Sur la question de l’importation de la friperie, le gouvernement et les partis dominant le parlement ont cédé aux pressions des conglomérats. Et il n’est pas impossible que M. Ouyahia cède bientôt aux dictats du cartel des gros importateurs de médicaments. Sur la friperie, le FCE et M. Rebrab, lui-même importateur de voiture de tourisme, c’est le silence général, alors que la dénonciation a été virulente contre « les augmentations de salaires qui conduisent à l’augmentation des importations ».

Pourtant, il y a du pain sur la planche pour les investisseurs soucieux de développer la production nationale. La tendance à la baisse de la production industrielle s’est aggravée de 12, 2% dans le textile, au cours du premier trimestre 2011, selon l’Office des statistiques.
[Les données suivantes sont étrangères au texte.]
Definition cursor_of (job : JobRow) : JobCursor := MkCursor (nextRunAt job) (j_id job).

(** A due job the claim does not pass over. *)
Definition eligible (running : list JobRow) (job : JobRow) : option (JobDefinition Args) :=
  d ← definitions !! j_name job;
  if decide (concurrency d <= running_in (gate job) running) then None else Some d.

(** The claim of one job. *)
Definition claim_job (handler : JobRunRow -> MutationHandler) (job : JobRow) (d : JobDefinition Args) (t : Z) : tx ClaimResult :=
  run ← openRun job t;
  if decide (kind d = MutationJob) then
    n ← runMutationJob job run (handler run);
    mret (SettledInline n)
  else
    mret (ClaimedToRun (MkClaimed (j_id job) (r_id run) (j_name job) (argsJson job) (stepsJson job) (number run) (default (0, O) (leaseToken run)) (startedAt run))).

(** The first eligible job of a page. *)
Fixpoint first_eligible (running : list JobRow) (page : list JobRow) : option (JobRow * JobDefinition Args) :=
  match page with
  | [] => None
  | job :: page => match eligible running job with Some d => Some (job, d) | None => first_eligible running page end
  end.

(** The loop of [claimNext] over the pages. *)
Fixpoint claim_pages (fuel : nat) (running : list JobRow) (t : Z) (cursor : option JobCursor) (s : Store) : option (JobRow * JobDefinition Args) :=
  match fuel with
  | O => None
  | S fuel =>
      let page := due t (Z.to_nat claimBatchSize) cursor s in
      match first_eligible running page with
      | Some found => Some found
      | None =>
          match last page with
          | None => None
          | Some j => if decide (length page < Z.to_nat claimBatchSize)%nat then None else claim_pages fuel running t (Some (cursor_of j)) s
          end
      end
  end.

Definition claimNext (handler : JobRunRow -> MutationHandler) (cursor : option JobCursor) : tx (option (ClaimResult * JobCursor)) :=
  t ← now;
  running ← get running_jobs;
  found ← get (fun s => claim_pages (S (size (jobs s))) running t cursor s);
  match found with
  | None => mret None
  | Some (job, d) =>
      r ← claim_job handler job d t;
      mret (Some (r, cursor_of job))
  end.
Amar Takjout, responsables de la fédération syndicale des textiles et cuirs et peaux s’en était indigné : «La levée de l’interdiction de l’importation de la friperie est un acte scandaleux. Les membres de l’Assemblée nationale sont censés soutenir la création d’entreprises dans leurs régions respectives, trouver des solutions à l’évasion fiscale, soutenir et défendre des projets à caractère social, encourager la production nationale génératrice de richesses et créatrice d’emplois. Mais ils ne sont pas censés défendre l’importation de la friperie». Pour lui cette disposition sert les intérêts des «barons de l’import et de la fraude».